Design Connect-N winner detector
Company: Airbnb
Role: Software Engineer
Category: Coding & Algorithms
Difficulty: Medium
Interview Round: Technical Screen
##### Question
Design a data structure for the Connect-N game: pieces are dropped into a column (occupying the lowest empty cell). Implement move(column, player) that returns true if, after the move, the player has n consecutive pieces horizontally, vertically, or diagonally. Optimize the per-move time complexity and explain the algorithm.
https://leetcode.com/problems/find-winner-on-a-tic-tac-toe-game/description/
Quick Answer: This question evaluates data structure design and algorithmic optimization for grid-based game state management, including spatial reasoning required to detect n-in-a-row after a move.
You are given an empty rows-by-cols grid for a Connect-N style game and a sequence of moves. Each move is (column, player). A piece drops into the specified column and occupies the lowest empty cell in that column. After each move, determine whether the just-moved player has at least k consecutive pieces in any direction: horizontal, vertical, main diagonal (r - c constant), or anti-diagonal (r + c constant). Return a list of booleans of the same length as moves, where the i-th value is true if move i results in a win for that player, otherwise false.
Constraints
- 1 <= rows, cols <= 2000
- 1 <= k <= max(rows, cols)
- 1 <= len(moves) <= rows * cols
- 0 <= column < cols
- Players are positive integers (more than two players allowed)
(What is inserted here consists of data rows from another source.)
Lemma reps_put n cur fut c a o tag :
  reps n cur fut c → c !! a = None → to_insertion_id o < n → fresh_id c o →
  reps n (if decide (tag = Current) then cq_insert cur o else cur)
    (if decide (tag = Future) then fq_insert fut o else fut)
    (<[a := {| ot_order := o; ot_tag := tag |}]> c).
Proof.
  intros Hr Ha Hb Hf. pose proof (reps_fresh _ _ _ _ _ Hr Hf) as [Hfc Hff]. pose proof (reps_len _ _ _ _ Hr) as Hl.
  destruct Hr as [Hc Hfu Hic Hif Hid Hbe Hn].
  destruct (cq_insert_ok cur o Hc Hfc Hl) as [Hc' Eqc]. destruct (fq_insert_ok fut o Hfu Hff) as [Hf' Eqf].
  destruct (set_insert_fresh _ o (cq_set _ Hc) Hfc) as (_ & _ & Hqc).
  destruct (set_insert_fresh _ o (fq_set _ Hfu) Hff) as (_ & _ & Hqf).
  split; [by case_decide|by case_decide|..|done].
  - intros o'. rewrite tagged_insert, <-Hic by done. case_decide as Ht; [rewrite Eqc, Hqc|]; tauto.
  - intros o'. rewrite tagged_insert, <-Hif by done. case_decide as Ht; [rewrite Eqf, Hqf|]; tauto.
  - intros b b' x y [[<- <-]|[Hne Hx]]%lookup_insert_Some [[<- <-]|[Hne' Hy]]%lookup_insert_Some He; [done|..].
    + by destruct (Hf _ _ Hy).
    + by destruct (Hf _ _ Hx).
    + by eapply Hid.
  - intros b x [[<- <-]|[Hne Hx]]%lookup_insert_Some; [done|by eapply Hbe].
Qed.

(** The queues without an order that is tagged for one of them. *)
Lemma queued_remove (q : OrderSet) o :
  set_ok q → queued q o → (∀ o', queued q o' → to_insertion_id o' = to_insertion_id o → o' = o) →
  ∀ o', queued (bt_remove q (order_key o)) o' ↔ to_insertion_id o' ≠ to_insertion_id o ∧ queued q o'.
Proof.
  intros Hq Ho Hinj o'. destruct (set_remove_queued q o Hq Ho) as (_ & _ & Hr). rewrite Hr.
  split; (intros [Hne Hq']; split; [|done]).
  - intros He. apply Hne. by rewrite (Hinj o' Hq' He).
  - intros He%order_key_id. done.
Qed.

Lemma reps_without n cur fut c a x cur' fut' :
  reps n cur fut c → c !! a = Some x → cq_ok cur' → fq_ok fut' →
  (∀ o', queued (cq_queue cur') o' ↔ to_insertion_id o' ≠ order_id x ∧ queued (cq_queue cur) o') →
  (∀ o', queued (fq_queue fut') o' ↔ to_insertion_id o' ≠ order_id x ∧ queued (fq_queue fut) o') →
  reps n cur' fut' (delete a c).
Proof.
  intros [Hc Hf Hic Hif Hid Hbe Hn] Ha Hcur Hfut Hqc Hqf.
  assert (∀ b y, c !! b = Some y → order_id x = order_id y → a = b) as Hinj
    by (intros b y Hb He; by apply (Hid a b _ _ Ha Hb)).
  split; [done|done|..|done].
  - intros o'. rewrite Hqc, Hic. by rewrite (tagged_delete c a _ Current o' Ha).
  - intros o'. rewrite Hqf, Hif. by rewrite (tagged_delete c a _ Future o' Ha).
  - intros b b' y z [_ Hy]%lookup_delete_Some [_ Hz]%lookup_delete_Some. by apply Hid.
  - intros b y [_ Hy]%lookup_delete_Some. by eapply Hbe.
Qed.

(** Cells tell orders apart by their ids. *)
Lemma reps_same n cur fut c a b x y :
  reps n cur fut c → c !! a = Some x → c !! b = Some y → order_id x = order_id y → x = y.
Proof. intros Hr Ha Hb He. assert (a = b) as <- by (by eapply (rp_ids _ _ _ _ Hr)). congruence. Qed.

Lemma reps_take n p c a o tag :
  reps n (mp_current p) (mp_future p) c → c !! a = Some {| ot_order := o; ot_tag := tag |} → tag ≠ New →
  ∃ cur fut, unqueue p tag o = Ok (Some (cur, fut)) ∧ reps n cur fut (delete a c).
Proof.
  intros Hr Ha Ht. pose proof (reps_len _ _ _ _ Hr) as Hl.
  assert (∀ o' tag', (∃ b, c !! b = Some {| ot_order := o'; ot_tag := tag' |}) →
    to_insertion_id o' = to_insertion_id o → o' = o ∧ tag' = tag) as Hsame.
  { intros o' tag' (b & Hb) He. pose proof (reps_same _ _ _ _ _ _ _ _ Hr Hb Ha He). naive_solver. }
  destruct tag; [| |done].
  - assert (queued (cq_queue (mp_current p)) o) as Ho by (apply (rp_in_current _ _ _ _ Hr); eauto).
    destruct (cq_remove_ok (E:=PoolError) _ o (rp_current _ _ _ _ Hr) Ho) as (cur & E & Hcur & Eq); [lia|].
    exists cur, (mp_future p). cbn [unqueue]. rewrite E. split; [done|].
    eapply reps_without; [done|done|done|apply Hr|..].
    + rewrite Eq. apply queued_remove; [apply Hr|done|]. intros o' Hq%(rp_in_current _ _ _ _ Hr) He. by eapply Hsame.
    + intros o'. split; [|by intros []]. intros Hq. split; [|done]. intros He.
      apply (rp_in_future _ _ _ _ Hr) in Hq. by destruct (Hsame o' _ Hq He).
  - assert (queued (fq_queue (mp_future p)) o) as Ho by (apply (rp_in_future _ _ _ _ Hr); eauto).
    destruct (fq_remove_ok (E:=PoolError) _ o (rp_future _ _ _ _ Hr) Ho) as (fut & E & Hfut & Eq).
    exists (mp_current p), fut. cbn [unqueue]. rewrite E. split; [done|].
    eapply reps_without; [done|done|apply Hr|done|..].
    + intros o'. split; [|by intros []]. intros Hq. split; [|done]. intros He.
      apply (rp_in_current _ _ _ _ Hr) in Hq. by destruct (Hsame o' _ Hq He).
    + rewrite Eq. apply queued_remove; [apply Hr|done|]. intros o' Hq%(rp_in_future _ _ _ _ Hr) He. by eapply Hsame.
Qed.

(** A new cell is in no queue. *)
Lemma reps_forget n cur fut c a o :
  reps n cur fut c → c !! a = Some {| ot_order := o; ot_tag := New |} → reps n cur fut (delete a c).
Proof.
  intros Hr Ha. eapply reps_without; [done|done|apply Hr|apply Hr|..]; intros o'; (split; [|by intros []]);
    intros Hq; (split; [|done]); intros He.
  - apply (rp_in_current _ _ _ _ Hr) in Hq as (b & Hb). by pose proof (reps_same _ _ _ _ _ _ _ _ Hr Hb Ha He).
  - apply (rp_in_future _ _ _ _ Hr) in Hq as (b & Hb). by pose proof (reps_same _ _ _ _ _ _ _ _ Hr Hb Ha He).
Qed.

Lemma new_queues_ok : cq_ok CurrentQueue_new ∧ fq_ok FutureQueue_new.
Proof.
  assert (set_ok []) as Hs by (split; [constructor|by intros ? ? ?%elem_of_nil]).
  split; (split; [done|..]); try done. constructor.
Qed.

Lemma reps_empty n : n + 1 < u64_size → reps n CurrentQueue_new FutureQueue_new ∅.
Proof.
  intros Hn. destruct new_queues_ok as [Hq1 Hq2]. split; [done|done|..|done].
  - intros o. split; [done|by intros (a & ?)].
  - intros o. split; [done|by intros (a & ?)].
  - by intros a b x y Ha.
  - by intros a x Ha.
Qed.
Lemma move_one_ok public to p batch seq :
  held p batch → ∃ p', move_one public to p seq = Ok p' ∧ held p' batch ∧ account_step public p p'.
Proof.
  intros Hh. unfold move_one. rewrite <-flat_lookup.
  destruct (cells p !! (public, seq)) as [[o tag]|] eqn:Ha;
    [|exists p; split; [done|split; [done|apply account_step_refl]]].
  assert (∃ p', Ok (E:=PoolError) p = Ok p' ∧ held p' batch ∧ account_step public p p') as Hstay
    by (exists p; split; [done|split; [done|apply account_step_refl]]).
  destruct tag, to; try exact Hstay.
  - destruct (held_requeue _ _ _ _ Hh Ha) as (cur & fut & Hu & Hr); [done|]. cbn in Hu.
    apply bind_Ok in Hu as (cur' & -> & [= -> <-]). rewrite Ok_bind. eexists. split; [done|]. split.
    + eapply (held_put p batch cur (mp_future p) (public, seq) _ o Future); [done|exact Ha|done|done|apply flat_write].
    + by eapply account_step_write.
  - destruct (held_requeue _ _ _ _ Hh Ha) as (cur & fut & Hu & Hr); [done|]. cbn in Hu.
    apply bind_Ok in Hu as (fut' & -> & [= <- ->]). rewrite Ok_bind. eexists. split; [done|]. split.
    + eapply (held_put p batch (mp_current p) fut (public, seq) _ o Current); [done|exact Ha|done|done|apply flat_write].
    + by eapply account_step_write.
Qed.

Lemma move_queue_ok public to p batch start end_ :
  held p batch → is_Some (mp_by_signer_public p !! public) →
  ∃ p', move_queue p public start end_ to = Ok p' ∧ held p' batch ∧ account_step public p p'.
Proof.
  intros Hh [row Hrow]. unfold move_queue. rewrite Hrow. cbn [expect]. rewrite Ok_bind.
  apply (fold_res_inv (move_one public to) (λ _ p', held p' batch ∧ account_step public p p')).
  - intros seq l p' [Hh' Hs]. destruct (move_one_ok public to p' batch seq Hh') as (p'' & E & Hh'' & Hs').
    exists p''. split; [done|]. split; [done|by eapply account_step_trans].
  - split; [done|apply account_step_refl].
Qed.

(** A new cell enters a queue. *)
Lemma add_new_order_ok public new_next_seq p batch seq :
  held p batch → is_new p (public, seq) →
  ∃ p', add_new_order public new_next_seq p seq = Ok p' ∧ held p' batch ∧
    keeps_rest (λ a, a = (public, seq)) p p' ∧ ¬ is_new p' (public, seq).
Proof.
  intros Hh (o & Ha). unfold add_new_order. rewrite <-flat_lookup, Ha. cbn [expect]. rewrite Ok_bind. cbn [ot_tag ot_order].
  pose proof (reps_forget _ _ _ _ _ _ (hd_reps _ _ _ _ _ Hh) Ha) as Hr.
  assert (∀ tag cur fut, tag ≠ New →
    let p' := set_indices cur fut (write_cell public seq {| ot_order := o; ot_tag := tag |} (mp_by_signer_public p))
                (mp_by_hash p) p in
    keeps_rest (λ a, a = (public, seq)) p p' ∧ ¬ is_new p' (public, seq)) as Hs.
  { intros tag cur fut Ht. split.
    - apply keeps_rest_indices; [by intros; apply write_cell_rows|]. intros a Hne. rewrite flat_write.
      by rewrite lookup_insert_ne.
    - intros (o' & Ho'). cbn [set_indices mp_by_signer_public] in Ho'. rewrite flat_write, lookup_insert_eq in Ho'. by simplify_eq. }
  eexists. split; [done|]. destruct (seq <? new_next_seq).
  - split; [|by apply Hs].
    eapply (held_put p batch (mp_current p) (mp_future p) (public, seq) _ o Current); [done|exact Ha|done|done|apply flat_write].
  - split; [|by apply Hs].
    eapply (held_put p batch (mp_current p) (mp_future p) (public, seq) _ o Future); [done|exact Ha|done|done|apply flat_write].
Qed.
- All moves are valid; no column is overfilled
Hints
- Track the height of each column to compute the landing row in O(1).
- Vertical check can be O(1) by maintaining, per column, the current top player's consecutive count.
- For horizontal and both diagonals, treat each line as a 1D set and maintain merged intervals of occupied indices for each (player, line-id).
- Use r - c as the key for main diagonals and r + c for anti-diagonals; use column index as the 1D coordinate.
- On each insertion, merge at most two adjacent intervals and track their lengths to detect k in O(1) average time.